Stored data
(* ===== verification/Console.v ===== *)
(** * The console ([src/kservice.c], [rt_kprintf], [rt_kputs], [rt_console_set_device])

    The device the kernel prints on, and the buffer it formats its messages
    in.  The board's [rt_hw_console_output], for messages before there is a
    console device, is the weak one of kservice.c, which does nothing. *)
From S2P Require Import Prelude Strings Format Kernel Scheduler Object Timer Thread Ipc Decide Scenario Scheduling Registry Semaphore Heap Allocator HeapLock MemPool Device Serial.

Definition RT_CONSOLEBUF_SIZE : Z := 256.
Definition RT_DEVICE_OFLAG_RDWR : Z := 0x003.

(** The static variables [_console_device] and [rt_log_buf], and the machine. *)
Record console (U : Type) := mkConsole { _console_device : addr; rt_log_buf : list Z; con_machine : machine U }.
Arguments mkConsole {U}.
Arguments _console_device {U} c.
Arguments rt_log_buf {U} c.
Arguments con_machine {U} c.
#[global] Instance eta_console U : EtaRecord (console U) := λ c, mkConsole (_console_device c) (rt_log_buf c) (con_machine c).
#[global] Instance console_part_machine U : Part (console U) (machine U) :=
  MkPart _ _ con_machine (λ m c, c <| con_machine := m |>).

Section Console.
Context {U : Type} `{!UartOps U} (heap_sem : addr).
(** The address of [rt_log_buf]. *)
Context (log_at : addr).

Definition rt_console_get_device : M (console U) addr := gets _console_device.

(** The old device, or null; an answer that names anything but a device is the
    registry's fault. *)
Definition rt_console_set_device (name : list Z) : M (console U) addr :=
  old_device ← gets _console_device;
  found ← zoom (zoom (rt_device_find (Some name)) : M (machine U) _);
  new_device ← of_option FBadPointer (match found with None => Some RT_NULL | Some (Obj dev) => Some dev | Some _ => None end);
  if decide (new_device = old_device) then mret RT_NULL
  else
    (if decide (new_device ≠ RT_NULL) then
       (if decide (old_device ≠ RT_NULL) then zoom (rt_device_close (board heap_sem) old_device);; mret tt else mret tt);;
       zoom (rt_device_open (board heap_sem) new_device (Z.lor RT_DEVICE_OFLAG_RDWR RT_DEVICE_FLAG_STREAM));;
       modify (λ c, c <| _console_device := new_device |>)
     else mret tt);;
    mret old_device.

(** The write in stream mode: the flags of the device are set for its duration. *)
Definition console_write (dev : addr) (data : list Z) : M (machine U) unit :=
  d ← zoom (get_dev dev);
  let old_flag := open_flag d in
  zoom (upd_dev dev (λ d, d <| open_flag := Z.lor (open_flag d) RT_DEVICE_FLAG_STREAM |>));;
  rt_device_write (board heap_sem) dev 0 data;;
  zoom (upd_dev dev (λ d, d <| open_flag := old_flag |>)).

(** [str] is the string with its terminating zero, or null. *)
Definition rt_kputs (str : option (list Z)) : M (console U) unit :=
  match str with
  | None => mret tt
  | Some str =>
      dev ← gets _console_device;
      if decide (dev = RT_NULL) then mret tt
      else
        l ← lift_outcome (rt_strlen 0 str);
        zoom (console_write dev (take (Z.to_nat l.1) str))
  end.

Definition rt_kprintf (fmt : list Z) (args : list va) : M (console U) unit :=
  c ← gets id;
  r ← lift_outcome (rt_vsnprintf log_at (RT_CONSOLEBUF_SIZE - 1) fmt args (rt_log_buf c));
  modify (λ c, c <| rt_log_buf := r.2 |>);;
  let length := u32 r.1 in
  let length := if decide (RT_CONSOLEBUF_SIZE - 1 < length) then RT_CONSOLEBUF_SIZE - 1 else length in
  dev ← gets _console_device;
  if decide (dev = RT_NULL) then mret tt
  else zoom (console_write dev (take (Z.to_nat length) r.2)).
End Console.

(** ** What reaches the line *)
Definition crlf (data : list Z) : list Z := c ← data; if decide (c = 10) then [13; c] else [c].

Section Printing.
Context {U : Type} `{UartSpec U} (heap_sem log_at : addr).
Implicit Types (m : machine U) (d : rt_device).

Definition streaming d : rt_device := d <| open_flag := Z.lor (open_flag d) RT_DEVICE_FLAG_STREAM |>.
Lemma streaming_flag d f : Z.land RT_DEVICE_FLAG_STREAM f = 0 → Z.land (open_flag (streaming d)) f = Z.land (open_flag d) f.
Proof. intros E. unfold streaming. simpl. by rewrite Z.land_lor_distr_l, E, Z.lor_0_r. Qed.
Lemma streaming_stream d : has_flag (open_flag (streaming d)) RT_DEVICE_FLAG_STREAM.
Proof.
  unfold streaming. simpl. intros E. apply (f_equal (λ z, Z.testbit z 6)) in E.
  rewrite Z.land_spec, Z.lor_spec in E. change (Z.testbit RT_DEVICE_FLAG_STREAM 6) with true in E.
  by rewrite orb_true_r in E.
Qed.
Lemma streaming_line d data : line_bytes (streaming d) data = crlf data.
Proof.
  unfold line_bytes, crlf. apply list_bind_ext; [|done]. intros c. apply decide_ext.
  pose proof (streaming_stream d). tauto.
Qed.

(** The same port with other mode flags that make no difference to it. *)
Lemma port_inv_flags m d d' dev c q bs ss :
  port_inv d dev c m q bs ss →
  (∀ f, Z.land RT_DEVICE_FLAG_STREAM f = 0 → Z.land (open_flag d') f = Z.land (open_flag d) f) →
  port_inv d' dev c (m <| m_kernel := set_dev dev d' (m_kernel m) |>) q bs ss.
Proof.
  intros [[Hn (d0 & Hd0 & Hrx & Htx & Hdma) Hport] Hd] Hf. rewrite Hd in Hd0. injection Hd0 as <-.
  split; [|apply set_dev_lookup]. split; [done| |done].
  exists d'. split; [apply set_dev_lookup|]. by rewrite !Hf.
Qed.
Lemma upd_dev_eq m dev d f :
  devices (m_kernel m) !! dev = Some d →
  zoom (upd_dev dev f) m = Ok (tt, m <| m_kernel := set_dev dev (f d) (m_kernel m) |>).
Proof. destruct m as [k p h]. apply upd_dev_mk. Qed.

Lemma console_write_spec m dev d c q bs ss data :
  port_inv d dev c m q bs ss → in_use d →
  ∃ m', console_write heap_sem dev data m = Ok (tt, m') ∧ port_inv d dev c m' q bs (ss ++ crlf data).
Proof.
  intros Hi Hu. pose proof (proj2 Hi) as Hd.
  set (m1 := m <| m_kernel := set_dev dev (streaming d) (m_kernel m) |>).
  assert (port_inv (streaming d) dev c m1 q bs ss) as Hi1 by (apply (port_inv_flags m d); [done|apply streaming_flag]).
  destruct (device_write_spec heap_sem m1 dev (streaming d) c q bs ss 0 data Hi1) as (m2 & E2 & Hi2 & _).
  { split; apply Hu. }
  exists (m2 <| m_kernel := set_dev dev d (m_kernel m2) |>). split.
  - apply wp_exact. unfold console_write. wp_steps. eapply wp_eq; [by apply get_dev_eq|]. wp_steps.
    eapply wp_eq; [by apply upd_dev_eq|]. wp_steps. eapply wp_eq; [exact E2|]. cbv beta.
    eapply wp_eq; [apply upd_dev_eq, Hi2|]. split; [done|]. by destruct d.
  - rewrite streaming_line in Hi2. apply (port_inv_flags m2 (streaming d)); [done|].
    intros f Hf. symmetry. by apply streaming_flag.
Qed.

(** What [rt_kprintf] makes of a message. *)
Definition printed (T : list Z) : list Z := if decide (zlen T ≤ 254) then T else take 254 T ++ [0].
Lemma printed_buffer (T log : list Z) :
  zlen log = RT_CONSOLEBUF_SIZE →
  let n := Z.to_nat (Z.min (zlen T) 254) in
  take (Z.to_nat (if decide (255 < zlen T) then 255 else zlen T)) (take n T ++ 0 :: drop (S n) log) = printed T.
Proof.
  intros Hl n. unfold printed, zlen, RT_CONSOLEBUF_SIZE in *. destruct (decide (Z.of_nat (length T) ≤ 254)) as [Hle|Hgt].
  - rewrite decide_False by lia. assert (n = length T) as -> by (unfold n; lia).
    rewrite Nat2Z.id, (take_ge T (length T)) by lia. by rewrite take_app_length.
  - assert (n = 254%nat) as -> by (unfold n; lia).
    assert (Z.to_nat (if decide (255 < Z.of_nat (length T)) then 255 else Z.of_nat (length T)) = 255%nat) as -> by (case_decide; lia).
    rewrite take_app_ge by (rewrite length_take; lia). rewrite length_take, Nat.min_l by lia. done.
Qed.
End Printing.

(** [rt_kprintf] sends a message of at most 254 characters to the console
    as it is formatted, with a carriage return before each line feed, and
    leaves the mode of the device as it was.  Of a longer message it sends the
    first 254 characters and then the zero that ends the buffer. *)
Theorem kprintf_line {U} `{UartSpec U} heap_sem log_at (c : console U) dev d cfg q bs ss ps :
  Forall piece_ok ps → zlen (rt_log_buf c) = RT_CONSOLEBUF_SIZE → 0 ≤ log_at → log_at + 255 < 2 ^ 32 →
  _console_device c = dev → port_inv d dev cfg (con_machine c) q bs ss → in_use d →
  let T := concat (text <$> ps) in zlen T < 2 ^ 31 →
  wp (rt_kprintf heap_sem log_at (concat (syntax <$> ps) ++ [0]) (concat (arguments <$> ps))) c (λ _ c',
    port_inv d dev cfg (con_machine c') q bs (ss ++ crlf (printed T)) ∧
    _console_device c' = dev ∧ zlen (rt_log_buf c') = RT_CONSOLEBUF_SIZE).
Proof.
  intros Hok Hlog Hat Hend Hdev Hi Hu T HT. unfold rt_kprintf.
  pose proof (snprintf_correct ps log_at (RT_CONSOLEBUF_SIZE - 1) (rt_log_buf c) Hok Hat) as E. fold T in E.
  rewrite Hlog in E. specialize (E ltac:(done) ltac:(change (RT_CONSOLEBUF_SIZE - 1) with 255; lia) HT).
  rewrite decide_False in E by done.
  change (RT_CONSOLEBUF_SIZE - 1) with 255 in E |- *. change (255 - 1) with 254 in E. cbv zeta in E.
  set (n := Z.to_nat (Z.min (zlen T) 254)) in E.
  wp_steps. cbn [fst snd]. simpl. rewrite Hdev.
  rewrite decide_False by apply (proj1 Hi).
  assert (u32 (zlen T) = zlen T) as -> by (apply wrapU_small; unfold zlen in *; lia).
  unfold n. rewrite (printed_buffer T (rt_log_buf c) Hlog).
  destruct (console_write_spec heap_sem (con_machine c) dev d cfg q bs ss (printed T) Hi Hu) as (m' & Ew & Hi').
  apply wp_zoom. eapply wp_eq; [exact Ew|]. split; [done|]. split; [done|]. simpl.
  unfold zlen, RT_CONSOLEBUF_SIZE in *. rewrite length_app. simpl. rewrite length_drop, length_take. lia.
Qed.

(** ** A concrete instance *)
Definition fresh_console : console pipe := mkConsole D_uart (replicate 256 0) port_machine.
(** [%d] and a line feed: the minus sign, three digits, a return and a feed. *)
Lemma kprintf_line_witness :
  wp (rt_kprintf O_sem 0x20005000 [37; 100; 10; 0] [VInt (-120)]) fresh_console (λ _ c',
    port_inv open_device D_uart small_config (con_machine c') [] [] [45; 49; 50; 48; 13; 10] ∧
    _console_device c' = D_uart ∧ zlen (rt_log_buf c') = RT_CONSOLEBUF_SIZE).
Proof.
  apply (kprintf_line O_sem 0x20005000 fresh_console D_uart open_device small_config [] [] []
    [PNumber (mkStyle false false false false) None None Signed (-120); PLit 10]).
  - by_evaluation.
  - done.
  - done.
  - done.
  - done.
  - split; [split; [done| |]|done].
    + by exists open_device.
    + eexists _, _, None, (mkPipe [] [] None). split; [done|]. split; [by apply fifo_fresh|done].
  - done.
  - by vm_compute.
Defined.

Exercise details = Filter the lines above so that only those with the string "What" remain, then copy them.

Solution for this exercise =
(** ** What reaches the line *)
(** What [rt_kprintf] makes of a message. *)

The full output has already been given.